Eating healthy foods protects against depression, new study suggests

People who eat a lot of fruits, vegetables, and whole grains have much lower depression rates, a new study has found. As it turns out, what’s good for your heart is also good for your mind.

The DASH diet is basically common sense: lots of fruits and vegetables; few fatty, processed foods. Image credits: Keith Weller, USDA.

The study analyzed people who have eating habits close to the Dietary Approaches to Stop Hypertension (DASH) diet. The DASH diet was recently ranked as the best diet of the year, even though it’s not really a diet in the strict sense of the word. DASH is more of a dietary pattern promoted by the U.S.-based National Heart, Lung, and Blood Institute to prevent and control hypertension. Think of it as a common-sense lifestyle — it encourages you to reduce the sodium in your diet, as well as foods that are high in saturated fats and sugar, and eat a variety of foods rich in nutrients such as potassium, calcium, and magnesium. More of the good foods, less of the bad ones.
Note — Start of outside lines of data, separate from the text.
(** Every turn of a loop that returns has returned. *)
Lemma for_acc_turn {S X B} (body : B → X → St S B) xs x :
  x ∈ xs → ∀ acc s r, for_acc xs acc body s = Ok r →
  ∃ acc0 s0 r0, body acc0 x s0 = Ok r0.
Proof.
  induction xs as [|y xs IH]; intros Hin acc s [acc' s'] Hrun; [by apply elem_of_nil in Hin|].
  cbn [for_acc] in Hrun. apply bind_inv in Hrun as (acc1 & s1 & Hy & Hrun).
  apply elem_of_cons in Hin as [->|Hin]; [by eexists _, _, _|].
  by eapply IH.
Qed.

(** A loop whose turns are related by a preorder relates its ends. *)
Lemma for_acc_rel {S X B} (R : B * S → B * S → Prop) (body : B → X → St S B) xs :
  (∀ p, R p p) → (∀ p q r, R p q → R q r → R p r) →
  (∀ acc x s acc' s', x ∈ xs → body acc x s = Ok (acc', s') → R (acc, s) (acc', s')) →
  ∀ acc s acc' s', for_acc xs acc body s = Ok (acc', s') → R (acc, s) (acc', s').
Proof.
  intros Hrefl Htrans. induction xs as [|x xs IH]; intros Hbody acc s acc' s' Hrun.
  - simpl in Hrun. injection Hrun as <- <-. apply Hrefl.
  - cbn [for_acc] in Hrun. apply bind_inv in Hrun as (acc1 & s1 & Hx & Hrun).
    apply (Htrans _ (acc1, s1)); [apply (Hbody acc x s); [by left|done]|].
    apply IH; [|done]. intros acc0 x0 s0 acc2 s2 Hin0. apply (Hbody acc0 x0 s0). by right.
Qed.

Lemma calls_app tr1 tr2 : calls (tr1 ++ tr2) = (calls tr1 + calls tr2)%nat.
Proof. induction tr1 as [|[]]; simpl; lia. Qed.

(** *** What a measurement costs *)

Lemma lift_heap_inv {A} (m : M A) w a w' :
  lift_heap m w = Ok (a, w') → ∃ h', m (w_heap w) = Ok (a, h') ∧ w' = set_heap w h'.
Proof.
  unfold lift_heap. destruct (m (w_heap w)) as [[a' h']| |]; [|done..].
  intros [= -> <-]. eauto.
Qed.

Lemma stmt_cost f data w u w' :
  stmt f data w = Ok (u, w') →
  w_clock w' = w_clock w ∧ w_reads w' = w_reads w ∧
  calls (w_trace w') = S (calls (w_trace w)).
Proof.
  unfold stmt. intros Hrun.
  apply bind_inv in Hrun as (a & w1 & (h1 & _ & ->)%lift_heap_inv & Hrun).
  apply bind_inv in Hrun as ([] & w2 & [= <-] & Hrun).
  apply bind_inv in Hrun as ([] & w3 & [= <-] & Hrun).
  apply bind_inv in Hrun as (r & w4 & (h4 & _ & ->)%lift_heap_inv & [= _ <-]).
  simpl. rewrite !calls_app. simpl. split_and!; [done..|lia].
Qed.

Lemma Timer_timeit_cost f data w t w' :
  Timer_timeit (stmt f data) 1 w = Ok (t, w') →
  w_clock w' = w_clock w ∧ w_reads w' = (w_reads w + 2)%nat ∧
  calls (w_trace w') = S (calls (w_trace w)) ∧
  t = trial_duration (w_clock w) (w_reads w) 0.
Proof.
  unfold Timer_timeit. intros Hrun.
  apply bind_inv in Hrun as (t0 & w1 & [= <- <-] & Hrun).
  apply bind_inv in Hrun as ([] & w2 & Hfor & Hrun).
  apply bind_inv in Hrun as (t1 & w3 & [= <- <-] & [= <- <-]).
  cbn in Hfor. apply bind_inv in Hfor as ([] & w4 & Hs%stmt_cost & [= <-]).
  destruct Hs as (Hc & Hr & Hcalls). simpl in *.
  rewrite calls_app in *. simpl in *. split_and!; [done|lia|lia|].
  unfold trial_duration. rewrite Hc, Hr, !Nat.mul_0_r, !Nat.add_0_r, Nat.add_1_r. done.
Qed.

Lemma Timer_repeat_cost f data xs : ∀ acc w acc' w',
  for_acc xs acc (λ r (_ : nat), t ← Timer_timeit (stmt f data) 1; mret (r ++ [t])) w
    = Ok (acc', w') →
  acc' = acc ++ (trial_duration (w_clock w) (w_reads w) <$> seq 0 (length xs)) ∧
  w_clock w' = w_clock w ∧ w_reads w' = (w_reads w + 2 * length xs)%nat ∧
  calls (w_trace w') = (calls (w_trace w) + length xs)%nat.
Proof.
  induction xs as [|x xs IH]; intros acc w acc' w' Hrun.
  - simpl in Hrun. injection Hrun as <- <-. simpl. rewrite (right_id_L [] (++)).
    split_and!; [done|done|lia|lia].
  - cbn [for_acc] in Hrun. apply bind_inv in Hrun as (acc1 & w1 & Hx & Hrun).
    apply bind_inv in Hx as (t & w2 & (Hc & Hr & Hcalls & ->)%Timer_timeit_cost & [= <- <-]).
    apply IH in Hrun as (-> & Hc' & Hr' & Hcalls').
    cbn [length seq fmap list_fmap]. split_and!; [|congruence|lia|lia].
    rewrite <- (assoc_L (++)). simpl. do 2 f_equal.
    rewrite <- fmap_S_seq, <- list_fmap_compose.
    apply list_fmap_ext. intros i k _. simpl.
    rewrite Hc, Hr. unfold trial_duration.
    by replace (w_reads w + 2 * S k)%nat with (w_reads w + 2 + 2 * k)%nat by lia.
Qed.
The DASH diet is extremely good for your heart, and it’s also a very good, healthy diet for people without any heart problems.
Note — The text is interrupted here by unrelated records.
Lemma mts_step_counted (t : nat) (c : shared) :
  length (workers c) = N ->
  Counted d K m c -> Counted d K m (mts_step d t c).
Proof.
  intros HN C.
  destruct (mts_step_cases d t c)
    as [(_ & ->)
       | (th & wk & Ht & Hw & [(Hh & Hp & k & Hr & [(Hl & ->) | (r & Hl & ->)])
                                  | (Hbr & ->)])];
    [exact C | | |].
  - (* the read of mts->count *)
    assert (Hlt : (t < length (workers c))%nat) by (eapply lookup_lt_Some; exact Hw).
    constructor; simpl.
    + apply (cnt_inv _ _ _ _ C).
    + apply (cnt_excl _ _ _ _ C).
    + rewrite length_insert. apply (cnt_len _ _ _ _ C).
    + intros i wi Hi. apply list_lookup_insert_Some in Hi as [(<- & <- & _) | (_ & Hi)].
      * simpl. rewrite <- Hr. apply (cnt_le _ _ _ _ C t wk Hw).
      * apply (cnt_le _ _ _ _ C i wi Hi).
    + etransitivity; [exact (cnt_sum _ _ _ _ C) |]. f_equal. f_equal. unfold made.
      pose proof (sum_list_with_insert (fun wk => K - remaining wk)%nat (workers c) t wk
                    {| remaining := S k; loaded := Some (count c) |} Hw) as Hs.
      simpl in Hs. rewrite Hr in Hs. lia.
    + intros i wi thi r Hi Hti Hli.
      apply list_lookup_insert_Some in Hi as [(<- & <- & _) | (_ & Hi)].
      * simpl in *. assert (thi = th) as -> by congruence.
        injection Hli as <-. repeat split; [exact Hh | exact Hp | lia].
      * apply (cnt_loaded _ _ _ _ C i wi thi r Hi Hti Hli).
    + intros i wi thi Hi Hti Hd.
      apply list_lookup_insert_Some in Hi as [(<- & <- & _) | (_ & Hi)].
      * assert (thi = th) as -> by congruence.
        exfalso. exact (holding_idle_busy th Hh Hp Hd).
      * apply (cnt_done _ _ _ _ C i wi thi Hi Hti Hd).
    + apply (cnt_mutex _ _ _ _ C).
  - (* the write of the sum *)
    assert (Hlt : (t < length (workers c))%nat) by (eapply lookup_lt_Some; exact Hw).
    destruct (cnt_loaded _ _ _ _ C t wk th r Hw Ht Hl) as (-> & _).
    pose proof (cnt_le _ _ _ _ C t wk Hw) as HleK.
    pose proof (sum_list_with_insert (fun wk => K - remaining wk)%nat (workers c) t wk
                  {| remaining := k; loaded := None |} Hw) as Hs.
    simpl in Hs. rewrite Hr in Hs.
    pose proof (made_le K (<[t := {| remaining := k; loaded := None |}]> (workers c)))
      as Hmax.
    rewrite length_insert, HN in Hmax. unfold made in Hmax.
    assert (Hcount : wraps 32 (count c + d)
                     = d * Z.of_nat (made K (<[t := {| remaining := k; loaded := None |}]>
                                               (workers c)))).
    { assert (Hnew : count c + d
                     = d * Z.of_nat (made K (<[t := {| remaining := k; loaded := None |}]>
                                               (workers c)))).
      { rewrite (cnt_sum _ _ _ _ C). unfold made.
        replace (sum_list_with (fun wk0 => K - remaining wk0)%nat
                   (<[t := {| remaining := k; loaded := None |}]> (workers c)))
          with (S (sum_list_with (fun wk0 => K - remaining wk0)%nat (workers c)))
          by lia.
        lia. }
      rewrite Hnew. apply wraps_small; [lia |]. unfold made.
      change (2 ^ (32 - 1)) with 2147483648. nia. }
    constructor; simpl.
    + apply (cnt_inv _ _ _ _ C).
    + apply (cnt_excl _ _ _ _ C).
    + rewrite length_insert. apply (cnt_len _ _ _ _ C).
    + intros i wi Hi. apply list_lookup_insert_Some in Hi as [(<- & <- & _) | (_ & Hi)].
      * simpl. lia.
      * apply (cnt_le _ _ _ _ C i wi Hi).
    + exact Hcount.
    + intros i wi thi r Hi Hti Hli.
      apply list_lookup_insert_Some in Hi as [(<- & <- & _) | (Hne & Hi)];
        [discriminate Hli |].
      exfalso. apply Hne.
      destruct (cnt_loaded _ _ _ _ C i wi thi r Hi Hti Hli) as (_ & [mi Hhi] & _).
      destruct Hh as [mt Hht].
      pose proof (holding_on_mutex m mi thi (cnt_mutex _ _ _ _ C i thi Hti) Hhi).
      pose proof (holding_on_mutex m mt th (cnt_mutex _ _ _ _ C t th Ht) Hht).
      subst mi mt.
      destruct (excl_holder _ (cnt_excl _ _ _ _ C) i thi m Hti Hhi) as (mx & Hmx & Ho & _).
      destruct (excl_holder _ (cnt_excl _ _ _ _ C) t th m Ht Hht) as (mx' & Hmx' & Ho' & _).
      congruence.
    + intros i wi thi Hi Hti Hd.
      apply list_lookup_insert_Some in Hi as [(<- & <- & _) | (_ & Hi)].
      * assert (thi = th) as -> by congruence.
        exfalso. exact (holding_idle_busy th Hh Hp Hd).
      * apply (cnt_done _ _ _ _ C i wi thi Hi Hti Hd).
    + apply (cnt_mutex _ _ _ _ C).
  - (* a statement of mutex_lock or mutex_unlock *)
    pose proof (excl_shape _ (cnt_excl _ _ _ _ C) t th Ht) as Hshape.
    destruct (step_own t (mstate c) th m Ht Hshape (cnt_mutex _ _ _ _ C t th Ht))
      as (th1 & Ht1 & Hon1 & Hback).
    constructor; simpl.
    + apply step_inv. apply (cnt_inv _ _ _ _ C).
    + apply step_excl; [apply (cnt_inv _ _ _ _ C) | apply (cnt_excl _ _ _ _ C)].
    + rewrite step_length. apply (cnt_len _ _ _ _ C).
    + apply (cnt_le _ _ _ _ C).
    + apply (cnt_sum _ _ _ _ C).
    + intros i wi thi r Hi Hti Hli.
      destruct (decide (i = t)) as [-> | Hne].
      * exfalso. assert (wi = wk) as -> by congruence.
        destruct (cnt_loaded _ _ _ _ C t wk th r Hw Ht Hli) as (_ & [mt Hht] & Hpt & Hpos).
        destruct Hbr as [Hb | [Hb | Hb]]; [congruence | congruence | lia].
      * rewrite step_other in Hti by exact Hne.
        apply (cnt_loaded _ _ _ _ C i wi thi r Hi Hti Hli).
    + intros i wi thi Hi Hti Hd.
      destruct (decide (i = t)) as [-> | Hne].
      * assert (wi = wk) as -> by congruence.
        assert (thi = th1) as -> by congruence.
        destruct (Hback Hd) as [Hold | [Hpt [mt Hht]]].
        -- apply (cnt_done _ _ _ _ C t wk th Hw Ht Hold).
        -- destruct Hbr as [Hb | [Hb | Hb]]; [congruence | congruence | exact Hb].
      * rewrite step_other in Hti by exact Hne.
        apply (cnt_done _ _ _ _ C i wi thi Hi Hti Hd).
    + intros i thi Hti.
      destruct (decide (i = t)) as [-> | Hne].
      * assert (thi = th1) as -> by congruence. exact Hon1.
      * rewrite step_other in Hti by exact Hne.
        apply (cnt_mutex _ _ _ _ C i thi Hti).
Qed.

Lemma mts_step_workers (t : nat) (c : shared) :
  length (workers (mts_step d t c)) = length (workers c).
Proof.
  destruct (mts_step_cases d t c)
    as [(_ & ->)
       | (th & wk & Ht & Hw & [(Hh & Hp & k & Hr & [(Hl & ->) | (r & Hl & ->)])
                                  | (Hbr & ->)])];
    simpl; rewrite ?length_insert; reflexivity.
Qed.

Lemma mts_run_counted (sched : list nat) :
  forall c, length (workers c) = N -> Counted d K m c ->
            length (workers (mts_run d sched c)) = N
            /\ Counted d K m (mts_run d sched c).
Proof.
  induction sched as [| t sched IH]; intros c HN C; [auto |].
  simpl. apply IH.
  - rewrite mts_step_workers. exact HN.
  - apply mts_step_counted; assumption.
Qed.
Researchers wanted to see what impact the DASH diet would have on other conditions — in this case, depression.

Depression and heart conditions sometimes go hand in hand.

“Depression is common in older adults and more frequent in people with memory problems, vascular risk factors such as high blood pressure or high cholesterol, or people who have had a stroke,” said study author Laurel Cherian, MD, of Rush University Medical Center in Chicago and a member of the American Academy of Neurology. “Making a lifestyle change such as changing your diet is often preferred over taking medications, so we wanted to see if diet could be an effective way to reduce the risk of depression.”

Cherian and her colleagues recruited 964 participants with an average age of 81, evaluating them for six and a half years. They filled out questionnaires for symptoms of depression such as being bothered by things that usually didn’t affect them and feeling hopeless about the future. They were also quizzed about what kind of foods they ate, with researchers paying extra attention to how closely they followed the DASH, Mediterranean, or traditional Western Diet — which is high in saturated fats and meats, low in fruits and vegetables.

Scientists found a correlation between how closely people stick to the DASH diet, and how likely they are to develop depression. The odds of becoming depressed over time was 11 percent lower among the top group of DASH adherers versus the lowest group. Meanwhile, on the other hand, people whose eating habits were closer to the Western diet were significantly more likely to be depressed.

The findings have not yet been peer-reviewed, and will be presented at the American Academy of Neurology’s 70th Annual Meeting.